What you should do:
The line with "(** ** Operations", the line with "Lemma require_reads b", and all lines between them in the material below: return these exactly, and no others.

────────────────────

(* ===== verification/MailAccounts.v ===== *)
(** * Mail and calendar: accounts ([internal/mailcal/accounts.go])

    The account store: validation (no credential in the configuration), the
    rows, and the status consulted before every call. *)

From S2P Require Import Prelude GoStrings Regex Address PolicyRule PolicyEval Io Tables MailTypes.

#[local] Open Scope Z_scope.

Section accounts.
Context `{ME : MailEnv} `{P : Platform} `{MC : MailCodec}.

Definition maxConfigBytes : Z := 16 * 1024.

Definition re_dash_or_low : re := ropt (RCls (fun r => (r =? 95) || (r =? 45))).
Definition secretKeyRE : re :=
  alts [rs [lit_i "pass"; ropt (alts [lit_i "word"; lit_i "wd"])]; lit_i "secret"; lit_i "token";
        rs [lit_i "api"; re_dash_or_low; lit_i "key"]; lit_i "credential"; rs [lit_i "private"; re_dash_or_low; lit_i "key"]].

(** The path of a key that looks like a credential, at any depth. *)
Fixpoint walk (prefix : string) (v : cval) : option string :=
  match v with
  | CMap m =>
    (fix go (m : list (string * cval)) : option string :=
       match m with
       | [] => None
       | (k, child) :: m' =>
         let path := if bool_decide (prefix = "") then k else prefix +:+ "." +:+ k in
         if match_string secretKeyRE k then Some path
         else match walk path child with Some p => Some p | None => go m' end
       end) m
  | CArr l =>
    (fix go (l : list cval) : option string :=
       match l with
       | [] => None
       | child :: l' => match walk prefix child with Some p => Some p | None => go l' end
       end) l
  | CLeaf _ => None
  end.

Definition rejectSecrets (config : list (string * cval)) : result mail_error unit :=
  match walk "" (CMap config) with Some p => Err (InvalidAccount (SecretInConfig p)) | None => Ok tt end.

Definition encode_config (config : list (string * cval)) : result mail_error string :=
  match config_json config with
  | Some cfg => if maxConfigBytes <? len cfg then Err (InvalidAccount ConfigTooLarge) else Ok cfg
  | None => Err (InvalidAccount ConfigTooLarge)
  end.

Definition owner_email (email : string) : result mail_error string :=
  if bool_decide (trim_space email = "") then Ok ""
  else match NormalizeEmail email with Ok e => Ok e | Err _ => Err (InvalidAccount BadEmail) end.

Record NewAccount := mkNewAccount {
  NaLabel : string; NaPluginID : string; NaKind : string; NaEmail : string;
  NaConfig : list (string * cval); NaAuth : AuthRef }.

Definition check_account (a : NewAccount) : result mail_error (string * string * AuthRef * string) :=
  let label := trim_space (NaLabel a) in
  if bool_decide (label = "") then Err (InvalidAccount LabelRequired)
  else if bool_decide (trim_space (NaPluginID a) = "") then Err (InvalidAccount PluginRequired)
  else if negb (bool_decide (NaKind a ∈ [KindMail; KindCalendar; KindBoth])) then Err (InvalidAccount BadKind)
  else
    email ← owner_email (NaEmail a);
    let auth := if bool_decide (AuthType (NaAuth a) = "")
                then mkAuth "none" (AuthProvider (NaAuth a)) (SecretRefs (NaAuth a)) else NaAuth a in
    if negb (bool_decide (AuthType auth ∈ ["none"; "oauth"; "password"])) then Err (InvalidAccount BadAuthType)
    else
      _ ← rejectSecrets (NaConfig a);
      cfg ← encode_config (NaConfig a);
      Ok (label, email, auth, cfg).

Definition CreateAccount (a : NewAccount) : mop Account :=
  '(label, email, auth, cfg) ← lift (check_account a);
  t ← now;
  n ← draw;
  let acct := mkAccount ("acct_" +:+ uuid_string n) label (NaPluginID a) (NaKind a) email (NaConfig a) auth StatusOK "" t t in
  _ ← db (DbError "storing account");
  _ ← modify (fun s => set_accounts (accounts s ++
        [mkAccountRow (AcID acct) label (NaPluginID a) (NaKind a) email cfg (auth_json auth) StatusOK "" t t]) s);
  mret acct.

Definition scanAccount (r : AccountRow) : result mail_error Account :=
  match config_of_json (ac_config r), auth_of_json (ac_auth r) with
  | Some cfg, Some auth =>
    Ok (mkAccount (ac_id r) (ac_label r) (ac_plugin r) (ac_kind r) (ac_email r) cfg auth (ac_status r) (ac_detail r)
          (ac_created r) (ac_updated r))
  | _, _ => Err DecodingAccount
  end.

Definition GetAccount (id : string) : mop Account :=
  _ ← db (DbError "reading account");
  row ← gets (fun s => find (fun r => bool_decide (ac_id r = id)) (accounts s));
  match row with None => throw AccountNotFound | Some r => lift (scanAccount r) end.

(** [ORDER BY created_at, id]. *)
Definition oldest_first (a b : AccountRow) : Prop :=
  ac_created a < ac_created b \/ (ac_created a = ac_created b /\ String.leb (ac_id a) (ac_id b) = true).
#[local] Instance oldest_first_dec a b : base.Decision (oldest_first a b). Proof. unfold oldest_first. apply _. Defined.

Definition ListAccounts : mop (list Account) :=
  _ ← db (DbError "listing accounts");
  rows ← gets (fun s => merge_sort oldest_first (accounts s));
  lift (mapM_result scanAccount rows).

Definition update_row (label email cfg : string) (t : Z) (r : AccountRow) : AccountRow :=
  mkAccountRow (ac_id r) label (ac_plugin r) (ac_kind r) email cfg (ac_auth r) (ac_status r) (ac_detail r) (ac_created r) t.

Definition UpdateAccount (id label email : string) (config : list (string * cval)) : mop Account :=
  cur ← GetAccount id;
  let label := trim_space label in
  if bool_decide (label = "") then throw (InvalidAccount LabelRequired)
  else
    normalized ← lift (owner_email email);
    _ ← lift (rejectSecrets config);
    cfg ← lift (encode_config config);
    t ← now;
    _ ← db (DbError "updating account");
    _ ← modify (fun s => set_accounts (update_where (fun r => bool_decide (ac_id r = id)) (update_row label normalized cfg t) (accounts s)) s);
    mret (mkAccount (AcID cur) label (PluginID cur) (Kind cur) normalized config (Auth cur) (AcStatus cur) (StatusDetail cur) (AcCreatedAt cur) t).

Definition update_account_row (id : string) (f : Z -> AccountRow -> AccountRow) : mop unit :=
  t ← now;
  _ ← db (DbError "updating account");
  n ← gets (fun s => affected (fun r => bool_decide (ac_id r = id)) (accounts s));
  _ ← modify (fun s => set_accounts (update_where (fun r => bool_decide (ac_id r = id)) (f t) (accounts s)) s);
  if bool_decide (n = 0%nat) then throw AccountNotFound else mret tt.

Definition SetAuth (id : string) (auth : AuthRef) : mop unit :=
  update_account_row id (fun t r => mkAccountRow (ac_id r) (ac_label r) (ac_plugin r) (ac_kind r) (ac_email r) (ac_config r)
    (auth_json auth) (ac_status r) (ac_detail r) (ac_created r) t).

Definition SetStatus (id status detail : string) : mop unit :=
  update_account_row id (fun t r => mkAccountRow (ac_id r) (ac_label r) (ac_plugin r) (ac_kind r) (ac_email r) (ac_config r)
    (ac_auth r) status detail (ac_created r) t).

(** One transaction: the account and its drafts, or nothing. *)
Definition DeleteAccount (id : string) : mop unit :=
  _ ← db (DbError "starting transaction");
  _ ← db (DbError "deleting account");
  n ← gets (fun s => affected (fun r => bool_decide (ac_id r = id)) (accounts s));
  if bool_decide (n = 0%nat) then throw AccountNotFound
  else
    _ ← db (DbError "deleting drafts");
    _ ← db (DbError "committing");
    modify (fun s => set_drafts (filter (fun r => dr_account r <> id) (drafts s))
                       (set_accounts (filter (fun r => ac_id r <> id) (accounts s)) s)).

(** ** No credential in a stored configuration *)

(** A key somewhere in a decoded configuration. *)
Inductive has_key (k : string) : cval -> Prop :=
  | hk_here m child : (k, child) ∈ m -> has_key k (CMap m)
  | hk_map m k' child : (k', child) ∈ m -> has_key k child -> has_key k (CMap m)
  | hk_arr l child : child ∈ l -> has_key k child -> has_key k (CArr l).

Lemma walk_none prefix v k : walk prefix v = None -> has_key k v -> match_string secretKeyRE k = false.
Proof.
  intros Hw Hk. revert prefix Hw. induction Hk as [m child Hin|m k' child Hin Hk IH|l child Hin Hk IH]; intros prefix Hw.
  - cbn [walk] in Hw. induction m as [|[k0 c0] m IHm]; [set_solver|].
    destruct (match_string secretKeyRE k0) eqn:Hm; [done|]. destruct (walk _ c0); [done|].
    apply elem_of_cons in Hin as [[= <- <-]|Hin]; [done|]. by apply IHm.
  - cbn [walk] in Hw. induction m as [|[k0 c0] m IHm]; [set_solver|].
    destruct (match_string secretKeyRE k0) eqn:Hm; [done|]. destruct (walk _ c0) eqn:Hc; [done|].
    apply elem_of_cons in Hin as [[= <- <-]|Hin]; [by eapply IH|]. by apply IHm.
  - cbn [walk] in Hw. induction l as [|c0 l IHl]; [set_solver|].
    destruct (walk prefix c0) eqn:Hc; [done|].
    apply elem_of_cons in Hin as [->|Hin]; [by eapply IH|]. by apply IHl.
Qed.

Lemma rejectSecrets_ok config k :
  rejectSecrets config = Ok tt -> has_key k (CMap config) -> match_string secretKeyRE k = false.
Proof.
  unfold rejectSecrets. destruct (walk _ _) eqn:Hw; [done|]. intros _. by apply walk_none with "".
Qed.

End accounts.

────────────────────

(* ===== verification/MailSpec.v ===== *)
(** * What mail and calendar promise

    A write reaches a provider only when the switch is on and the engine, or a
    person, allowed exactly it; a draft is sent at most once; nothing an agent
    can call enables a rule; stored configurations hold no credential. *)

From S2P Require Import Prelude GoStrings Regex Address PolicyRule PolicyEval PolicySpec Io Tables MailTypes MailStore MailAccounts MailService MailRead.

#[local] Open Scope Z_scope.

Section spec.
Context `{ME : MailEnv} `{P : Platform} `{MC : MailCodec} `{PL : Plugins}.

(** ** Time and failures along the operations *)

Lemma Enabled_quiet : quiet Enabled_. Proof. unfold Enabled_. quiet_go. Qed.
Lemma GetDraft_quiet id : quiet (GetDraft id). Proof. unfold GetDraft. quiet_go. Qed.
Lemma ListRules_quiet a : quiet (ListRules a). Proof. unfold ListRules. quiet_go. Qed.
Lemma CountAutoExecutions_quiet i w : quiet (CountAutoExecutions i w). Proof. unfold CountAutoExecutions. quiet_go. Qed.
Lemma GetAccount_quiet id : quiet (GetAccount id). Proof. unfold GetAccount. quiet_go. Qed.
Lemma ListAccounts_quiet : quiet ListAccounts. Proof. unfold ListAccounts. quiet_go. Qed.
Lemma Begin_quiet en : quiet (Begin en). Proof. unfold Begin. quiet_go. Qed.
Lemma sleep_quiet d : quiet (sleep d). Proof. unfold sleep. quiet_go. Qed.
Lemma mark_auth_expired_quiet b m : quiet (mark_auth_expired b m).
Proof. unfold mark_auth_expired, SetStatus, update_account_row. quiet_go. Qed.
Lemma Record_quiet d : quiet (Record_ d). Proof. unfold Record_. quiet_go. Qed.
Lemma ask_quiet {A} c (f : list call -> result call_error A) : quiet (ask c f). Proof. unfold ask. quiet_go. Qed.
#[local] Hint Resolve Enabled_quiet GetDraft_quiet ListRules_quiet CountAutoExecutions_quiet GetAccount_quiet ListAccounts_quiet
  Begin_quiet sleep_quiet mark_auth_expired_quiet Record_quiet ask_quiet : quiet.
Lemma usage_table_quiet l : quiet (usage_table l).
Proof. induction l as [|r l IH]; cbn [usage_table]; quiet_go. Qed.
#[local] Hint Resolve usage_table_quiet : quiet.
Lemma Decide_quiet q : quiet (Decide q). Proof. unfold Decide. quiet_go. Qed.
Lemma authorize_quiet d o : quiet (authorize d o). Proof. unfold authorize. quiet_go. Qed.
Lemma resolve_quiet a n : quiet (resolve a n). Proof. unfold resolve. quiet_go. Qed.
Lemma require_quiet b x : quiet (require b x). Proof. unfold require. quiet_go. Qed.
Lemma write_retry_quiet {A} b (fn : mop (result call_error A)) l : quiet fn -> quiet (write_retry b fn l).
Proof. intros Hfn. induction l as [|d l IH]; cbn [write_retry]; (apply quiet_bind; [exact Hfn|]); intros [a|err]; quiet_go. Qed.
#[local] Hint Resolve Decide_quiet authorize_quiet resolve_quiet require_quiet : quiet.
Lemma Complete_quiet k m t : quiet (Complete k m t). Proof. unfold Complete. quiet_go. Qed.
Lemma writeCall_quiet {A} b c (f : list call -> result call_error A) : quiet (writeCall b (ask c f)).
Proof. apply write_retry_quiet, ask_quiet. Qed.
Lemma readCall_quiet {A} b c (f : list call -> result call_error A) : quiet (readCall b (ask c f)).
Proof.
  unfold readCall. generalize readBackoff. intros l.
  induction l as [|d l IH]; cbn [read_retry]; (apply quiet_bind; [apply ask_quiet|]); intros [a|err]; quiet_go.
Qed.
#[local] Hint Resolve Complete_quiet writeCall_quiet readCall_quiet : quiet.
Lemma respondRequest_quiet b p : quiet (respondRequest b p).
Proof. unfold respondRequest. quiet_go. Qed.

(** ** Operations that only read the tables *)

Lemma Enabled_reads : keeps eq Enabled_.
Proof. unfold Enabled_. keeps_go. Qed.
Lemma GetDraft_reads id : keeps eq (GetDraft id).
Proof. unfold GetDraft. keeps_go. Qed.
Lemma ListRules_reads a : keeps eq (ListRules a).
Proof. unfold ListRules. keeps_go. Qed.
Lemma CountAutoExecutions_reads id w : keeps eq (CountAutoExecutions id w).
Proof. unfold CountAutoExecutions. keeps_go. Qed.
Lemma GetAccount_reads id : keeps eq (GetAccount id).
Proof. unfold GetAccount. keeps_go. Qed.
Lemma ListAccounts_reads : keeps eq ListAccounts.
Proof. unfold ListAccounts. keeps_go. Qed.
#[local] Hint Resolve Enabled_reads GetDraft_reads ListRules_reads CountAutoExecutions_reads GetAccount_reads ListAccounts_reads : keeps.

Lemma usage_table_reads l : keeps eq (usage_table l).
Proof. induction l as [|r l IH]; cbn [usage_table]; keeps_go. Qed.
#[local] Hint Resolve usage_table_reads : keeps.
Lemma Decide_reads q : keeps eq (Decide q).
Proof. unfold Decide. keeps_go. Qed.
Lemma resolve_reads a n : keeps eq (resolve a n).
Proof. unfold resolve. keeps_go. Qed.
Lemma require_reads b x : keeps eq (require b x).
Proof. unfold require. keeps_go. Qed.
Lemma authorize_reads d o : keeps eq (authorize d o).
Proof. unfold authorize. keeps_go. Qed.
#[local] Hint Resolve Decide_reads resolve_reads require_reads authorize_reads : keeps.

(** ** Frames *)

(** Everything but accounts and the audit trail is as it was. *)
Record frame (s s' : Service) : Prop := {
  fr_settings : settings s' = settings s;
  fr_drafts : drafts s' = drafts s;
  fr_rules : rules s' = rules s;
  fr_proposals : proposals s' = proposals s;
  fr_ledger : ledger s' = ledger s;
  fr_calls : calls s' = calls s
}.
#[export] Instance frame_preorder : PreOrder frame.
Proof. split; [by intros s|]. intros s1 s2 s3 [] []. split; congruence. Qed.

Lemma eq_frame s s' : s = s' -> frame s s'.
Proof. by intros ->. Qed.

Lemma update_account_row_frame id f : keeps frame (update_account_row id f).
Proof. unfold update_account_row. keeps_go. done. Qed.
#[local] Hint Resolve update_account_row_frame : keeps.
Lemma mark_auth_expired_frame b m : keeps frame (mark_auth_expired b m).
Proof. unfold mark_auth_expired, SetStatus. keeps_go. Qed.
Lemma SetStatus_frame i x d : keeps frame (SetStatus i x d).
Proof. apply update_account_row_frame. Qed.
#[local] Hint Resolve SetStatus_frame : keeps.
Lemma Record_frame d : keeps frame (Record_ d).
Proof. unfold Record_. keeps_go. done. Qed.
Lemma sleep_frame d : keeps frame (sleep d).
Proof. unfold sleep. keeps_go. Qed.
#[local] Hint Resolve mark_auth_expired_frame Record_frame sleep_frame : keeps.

────────────────────

Output of the task:
(** ** Operations that only read the tables *)

Lemma Enabled_reads : keeps eq Enabled_.
Proof. unfold Enabled_. keeps_go. Qed.
Lemma GetDraft_reads id : keeps eq (GetDraft id).
Proof. unfold GetDraft. keeps_go. Qed.
Lemma ListRules_reads a : keeps eq (ListRules a).
Proof. unfold ListRules. keeps_go. Qed.
Lemma CountAutoExecutions_reads id w : keeps eq (CountAutoExecutions id w).
Proof. unfold CountAutoExecutions. keeps_go. Qed.
Lemma GetAccount_reads id : keeps eq (GetAccount id).
Proof. unfold GetAccount. keeps_go. Qed.
Lemma ListAccounts_reads : keeps eq ListAccounts.
Proof. unfold ListAccounts. keeps_go. Qed.
#[local] Hint Resolve Enabled_reads GetDraft_reads ListRules_reads CountAutoExecutions_reads GetAccount_reads ListAccounts_reads : keeps.

Lemma usage_table_reads l : keeps eq (usage_table l).
Proof. induction l as [|r l IH]; cbn [usage_table]; keeps_go. Qed.
#[local] Hint Resolve usage_table_reads : keeps.
Lemma Decide_reads q : keeps eq (Decide q).
Proof. unfold Decide. keeps_go. Qed.
Lemma resolve_reads a n : keeps eq (resolve a n).
Proof. unfold resolve. keeps_go. Qed.
Lemma require_reads b x : keeps eq (require b x).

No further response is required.